The plot follows Earhart's trajectory like a highlight reel: she flies across the Atlantic, is wooed by Putnam, resists his marriage proposals, flies solo across the Atlantic, marries Putnam, flies again, etc. Biographical details get tossed in as fragments of dialogue, bullet points of marital discord between Putnam and Earhart. With its odd emphasis on Earhart's marriage, there's a lot of longing and yearning in Amelia -- Putnam romances her with as much desperation and exasperation as the calm Gere can muster, and Earhart romances the skies, yearning to be free and longing to fly. She charms the world while she's at it, although I imagine she was a lot livelier and more charming herself than the movie lets on.

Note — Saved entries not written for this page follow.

(** * Contact book: fields, records, address book and birthday query

    A shallow embedding of [HW_7_Bot.py].  Python objects are records,
    methods are functions that take the receiver and return the receiver
    after the call together with the outcome of the call, and a raised
    exception is an outcome of its own: what a method has written to an
    object before it raises stays written.

    A Python [str] is a [string] whose characters are read as the code
    points 0..255. *)

From Stdlib Require Import ZArith List String Ascii Bool Lia.
From Stdlib Require Import DecimalString.
Import ListNotations.

Open Scope string_scope.
Open Scope Z_scope.

(** ** Exceptions and outcomes *)

Inductive exn : Type :=
| ValueError (msg : string)
| KeyError (key : string)
| AttributeError (msg : string)
| UnboundLocalError (msg : string)
| OverflowError (msg : string).

Inductive result (A : Type) : Type :=
| Ok (a : A)
| Raise (e : exn).

Arguments Ok {A} a.
Arguments Raise {A} e.

Definition bind {A B : Type} (r : result A) (k : A -> result B) : result B :=
  match r with
  | Ok a => k a
  | Raise e => Raise e
  end.

Notation "x <- r ;; k" := (bind r (fun x => k))
  (at level 100, r at next level, right associativity).

Definition is_ok {A : Type} (r : result A) : bool :=
  match r with Ok _ => true | Raise _ => false end.

(** ** Strings *)

Definition code (c : ascii) : Z := Z.of_N (N_of_ascii c).

Definition len (s : string) : Z := Z.of_nat (String.length s).

Definition in_range (lo hi c : ascii) : bool :=
  (code lo <=? code c) && (code c <=? code hi).

(** The ten characters '0'..'9'. *)
Definition is_decimal (c : ascii) : bool := in_range "0" "9" c.

(** [str.isdigit] accepts, per character, the decimal digits and the
    characters whose numeric type is Digit; below code point 256 the
    latter are the superscripts U+00B2, U+00B3 and U+00B9. *)
Definition isdigit_char (c : ascii) : bool :=
  is_decimal c || (code c =? 178) || (code c =? 179) || (code c =? 185).

Fixpoint all_chars (f : ascii -> bool) (s : string) : bool :=
  match s with
  | EmptyString => true
  | String c r => f c && all_chars f r
  end.

(** [str.isdigit]: all characters are digits and there is at least one. *)
Definition isdigit (s : string) : bool :=
  match s with
  | EmptyString => false
  | _ => all_chars isdigit_char s
  end.

(** ** Fields *)

(** class Field: [__init__] stores [value], [__str__] is [str(self.value)]. *)
Record Field : Type := mkField { value : string }.

(** class Name(Field). *)
Definition Name : Type := Field.
Definition Name_init (v : string) : Name := mkField v.

(** class Phone(Field): the value lives in the private [__value], written
    only by the property setter. *)
Record Phone : Type := mkPhone { Phone_value : string }.

(** Phone.value setter (lines 28-33). *)
Definition Phone_set_value (v : string) : result string :=
  if (len v =? 10) && isdigit v then Ok v
  else Raise (ValueError "Invalid phone number").

(** Phone.__init__: [Field.__init__] assigns [self.value], which already
    goes through the setter; then [__value] is reset and assigned again. *)
Definition Phone_init (v : string) : result Phone :=
  _ <- Phone_set_value v ;;
  v' <- Phone_set_value v ;;
  Ok (mkPhone v').

(** str(phone): Field.__str__ on the property. *)
Definition Phone_str (p : Phone) : string := Phone_value p.

(** ** Calendar dates

    [datetime.date] of the host library: the proleptic Gregorian calendar,
    years 1..9999, with the library's own ordinal arithmetic
    ([_days_before_year], [_ymd2ord], [_ord2ymd]). *)

Record date : Type := mkdate { year : Z; month : Z; day : Z }.

Definition MINYEAR : Z := 1.
Definition MAXYEAR : Z := 9999.
(** date(9999, 12, 31).toordinal() *)
Definition MAXORDINAL : Z := 3652059.

Definition is_leap (y : Z) : bool :=
  (y mod 4 =? 0) && (negb (y mod 100 =? 0) || (y mod 400 =? 0)).

Definition days_in_month (y m : Z) : Z :=
  if m =? 2 then (if is_leap y then 29 else 28)
  else if (m =? 4) || (m =? 6) || (m =? 9) || (m =? 11) then 30
  else 31.

Definition days_before_year (y : Z) : Z :=
  let y' := y - 1 in
  y' * 365 + y' / 4 - y' / 100 + y' / 400.

(** _DAYS_BEFORE_MONTH and _DAYS_IN_MONTH, indexed 1..12 (index 0 is a
    placeholder). *)
Definition DAYS_BEFORE_MONTH (m : Z) : Z :=
  nth (Z.to_nat m) [-1; 0; 31; 59; 90; 120; 151; 181; 212; 243; 273; 304; 334] 0.

Definition DAYS_IN_MONTH (m : Z) : Z :=
  nth (Z.to_nat m) [-1; 31; 28; 31; 30; 31; 30; 31; 31; 30; 31; 30; 31] 0.

Definition days_before_month (y m : Z) : Z :=
  DAYS_BEFORE_MONTH m + (if (2 <? m) && is_leap y then 1 else 0).

Definition ymd2ord (y m d : Z) : Z :=
  days_before_year y + days_before_month y m + d.

Definition DI400Y : Z := 146097.
Definition DI100Y : Z := 36524.
Definition DI4Y : Z := 1461.

Definition ord2ymd (n0 : Z) : date :=
  let n := n0 - 1 in
  let n400 := n / DI400Y in
  let n := n mod DI400Y in
  let y := n400 * 400 + 1 in
  let n100 := n / DI100Y in
  let n := n mod DI100Y in
  let n4 := n / DI4Y in
  let n := n mod DI4Y in
  let n1 := n / 365 in
  let n := n mod 365 in
  let y := y + n100 * 100 + n4 * 4 + n1 in
  if (n1 =? 4) || (n100 =? 4) then mkdate (y - 1) 12 31
  else
    let leapyear := (n1 =? 3) && (negb (n4 =? 24) || (n100 =? 3)) in
    let m := Z.shiftr (n + 50) 5 in
    let preceding := DAYS_BEFORE_MONTH m + (if (2 <? m) && leapyear then 1 else 0) in
    if n <? preceding then
      let m' := m - 1 in
      let preceding' :=
        preceding - (DAYS_IN_MONTH m' + (if (m' =? 2) && leapyear then 1 else 0)) in
      mkdate y m' (n - preceding' + 1)
    else mkdate y m (n - preceding + 1).

Definition Z_str (z : Z) : string := NilEmpty.string_of_int (Z.to_int z).

(** The constructor's range checks ([_check_date_fields]). *)
Definition date_init (y m d : Z) : result date :=
  if negb ((MINYEAR <=? y) && (y <=? MAXYEAR))
  then Raise (ValueError ("year " ++ Z_str y ++ " is out of range"))
  else if negb ((1 <=? m) && (m <=? 12))
  then Raise (ValueError "month must be in 1..12")
  else if negb ((1 <=? d) && (d <=? days_in_month y m))
  then Raise (ValueError "day is out of range for month")
  else Ok (mkdate y m d).

Definition valid_date (t : date) : Prop :=
  MINYEAR <= year t <= MAXYEAR /\ 1 <= month t <= 12 /\
  1 <= day t <= days_in_month (year t) (month t).

Definition toordinal (t : date) : Z := ymd2ord (year t) (month t) (day t).

(** Monday is 0, Sunday is 6. *)
Definition weekday (t : date) : Z := (toordinal t + 6) mod 7.

(** date.__lt__ compares (year, month, day). *)
Definition date_ltb (a b : date) : bool :=
  (year a <? year b) ||
  ((year a =? year b) &&
   ((month a <? month b) || ((month a =? month b) && (day a <? day b)))).

(** (a - b).days *)
Definition date_sub_days (a b : date) : Z := toordinal a - toordinal b.

(** date + timedelta(days=n) *)
Definition date_add_days (t : date) (n : Z) : result date :=
  let o := toordinal t + n in
  if (0 <? o) && (o <=? MAXORDINAL) then Ok (ord2ymd o)
  else Raise (OverflowError "date value out of range").

Definition pad2 (z : Z) : string :=
  if z <? 10 then "0" ++ Z_str z else Z_str z.

(** strftime("%Y.%m.%d"); the year is printed as the C library prints it,
    without padding (years from 1000 on look the same everywhere). *)
Definition strftime (t : date) : string :=
  Z_str (year t) ++ "." ++ pad2 (month t) ++ "." ++ pad2 (day t).

(** ** Parsing a date: strptime(value, "%d.%m.%Y")

    The host library turns the format into a regular expression with one
    named group per directive and matches it at the start of the data; the
    match the backtracking matcher finds first is the one used.  [run]
    lists the matches of an expression in the matcher's order, as pairs of
    the matched text and the remaining input. *)

Inductive regex : Type :=
| Cls (f : ascii -> bool)
| Cat (a b : regex)
| Alt (a b : regex).

Fixpoint run (e : regex) (s : string) : list (string * string) :=
  match e with
  | Cls f =>
      match s with
      | String c r => if f c then [(String c EmptyString, r)] else []
      | EmptyString => []
      end
  | Cat a b =>
      flat_map (fun m1 =>
        map (fun m2 => (fst m1 ++ fst m2, snd m2)) (run b (snd m1))) (run a s)
  | Alt a b => run a s ++ run b s
  end.

Definition chr (c : ascii) : regex := Cls (Ascii.eqb c).
Definition rng (lo hi : ascii) : regex := Cls (in_range lo hi).
(** \d : a decimal digit of any script; below code point 256 these are
    '0'..'9'. *)
Definition re_digit : regex := Cls is_decimal.

(** %d : 3[0-1]|[1-2]\d|0[1-9]|[1-9]| [1-9] *)
Definition re_d : regex :=
  Alt (Cat (chr "3") (rng "0" "1"))
 (Alt (Cat (rng "1" "2") re_digit)
 (Alt (Cat (chr "0") (rng "1" "9"))
 (Alt (rng "1" "9")
      (Cat (chr " ") (rng "1" "9"))))).

(** %m : 1[0-2]|0[1-9]|[1-9] *)
Definition re_m : regex :=
  Alt (Cat (chr "1") (rng "0" "2"))
 (Alt (Cat (chr "0") (rng "1" "9"))
      (rng "1" "9")).

(** %Y : \d\d\d\d *)
Definition re_Y : regex :=
  Cat re_digit (Cat re_digit (Cat re_digit re_digit)).

Definition re_dot : regex := chr ".".

(** All matches of (?P<d>..)\.(?P<m>..)\.(?P<Y>..) at the start of [s]:
    the three groups and the unconsumed rest. *)
Definition format_matches (s : string) : list (string * string * string * string) :=
  flat_map (fun md =>
  flat_map (fun p1 =>
  flat_map (fun mm =>
  flat_map (fun p2 =>
  map (fun my => (fst md, fst mm, fst my, snd my))
      (run re_Y (snd p2)))
      (run re_dot (snd mm)))
      (run re_m (snd p1)))
      (run re_dot (snd md)))
      (run re_d s).

(** int() of a group's text: the number its decimal digits write (below
    code point 256, '0'..'9'); blanks around the digits are ignored. *)
Fixpoint int_acc (acc : Z) (s : string) : Z :=
  match s with
  | EmptyString => acc
  | String c r =>
      if is_decimal c then int_acc (10 * acc + (code c - 48)) r
      else int_acc acc r
  end.

Definition int (s : string) : Z := int_acc 0 s.

(** datetime.strptime(data, "%d.%m.%Y").date().  The texts of the two
    ValueErrors of the match are shortened: the library's also quote the
    data and the format. *)
Definition strptime (data : string) : result date :=
  match format_matches data with
  | [] => Raise (ValueError "time data does not match format")
  | (d, m, y, rest) :: _ =>
      if negb (rest =? "")%string
      then Raise (ValueError "unconverted data remains")
      else date_init (int y) (int m) (int d)
  end.

(** class Birthday(Field): the parsed date is assigned to [value] first and
    [Field.__init__] then overwrites it with the text that was given; any
    ValueError of the parse is replaced by the class's own. *)
Record Birthday : Type := mkBirthday { Birthday_value : string }.

Definition format_error : exn :=
  ValueError "Incorrect date format, please enter in the format: dd.mm.yyyy".

Definition Birthday_init (v : string) : result Birthday :=
  match strptime v with
  | Ok _ => Ok (mkBirthday v)
  | Raise (ValueError _) => Raise format_error
  | Raise e => Raise e
  end.

(** ** class Record *)

Record ContactRecord : Type := mkRecord {
  name : Name;
  phones : list Phone;
  birthday : option Birthday
}.

Definition set_phones (self : ContactRecord) (ps : list Phone) : ContactRecord :=
  mkRecord (name self) ps (birthday self).

Definition Record_init (n : string) : ContactRecord :=
  mkRecord (Name_init n) [] None.

Definition add_phone (self : ContactRecord) (phone_number : string)
  : ContactRecord * result unit :=
  match Phone_init phone_number with
  | Ok p => (set_phones self (phones self ++ [p]), Ok tt)
  | Raise e => (self, Raise e)
  end.

Definition remove_phone (self : ContactRecord) (phone_number : string)
  : ContactRecord :=
  set_phones self
    (filter (fun p => negb (Phone_str p =? phone_number)%string) (phones self)).

(** The loop of [edit_phone] over the phones from some index on.  [phone] is
    the loop variable as the previous iterations left it ([None]: not bound
    yet).  The result is the list as the loop leaves it, and either the
    loop variable at the end or the exception that [Phone(new_phone)]
    raised; the loop has no [break]. *)
Fixpoint edit_phone_loop (old_phone new_phone : string) (ps : list Phone)
    (phone : option Phone) : list Phone * result (option Phone) :=
  match ps with
  | [] => ([], Ok phone)
  | p :: rest =>
      if (Phone_str p =? old_phone)%string then
        match Phone_init new_phone with
        | Raise e => (p :: rest, Raise e)
        | Ok q =>
            let '(rest', r) := edit_phone_loop old_phone new_phone rest (Some p) in
            (q :: rest', r)
        end
      else
        let '(rest', r) := edit_phone_loop old_phone new_phone rest (Some p) in
        (p :: rest', r)
  end.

Amelia is, unfortunately, a long movie that feels abbreviated, not because it moves quickly -- it doesn't -- but because it is so insubstantial and rushed, hurrying through the important biographical milestones without cultivating any genuine sense of the woman. The emotion is drained from this story -- allthough Gabriel Yared's strenuously sentimental musical score works overtime to create feeling. That the score has to do *any* work to generate emotion in a movie in which the heroine dies, leaving a grieving husband and bereft world, tells you all you need to know about Amelia.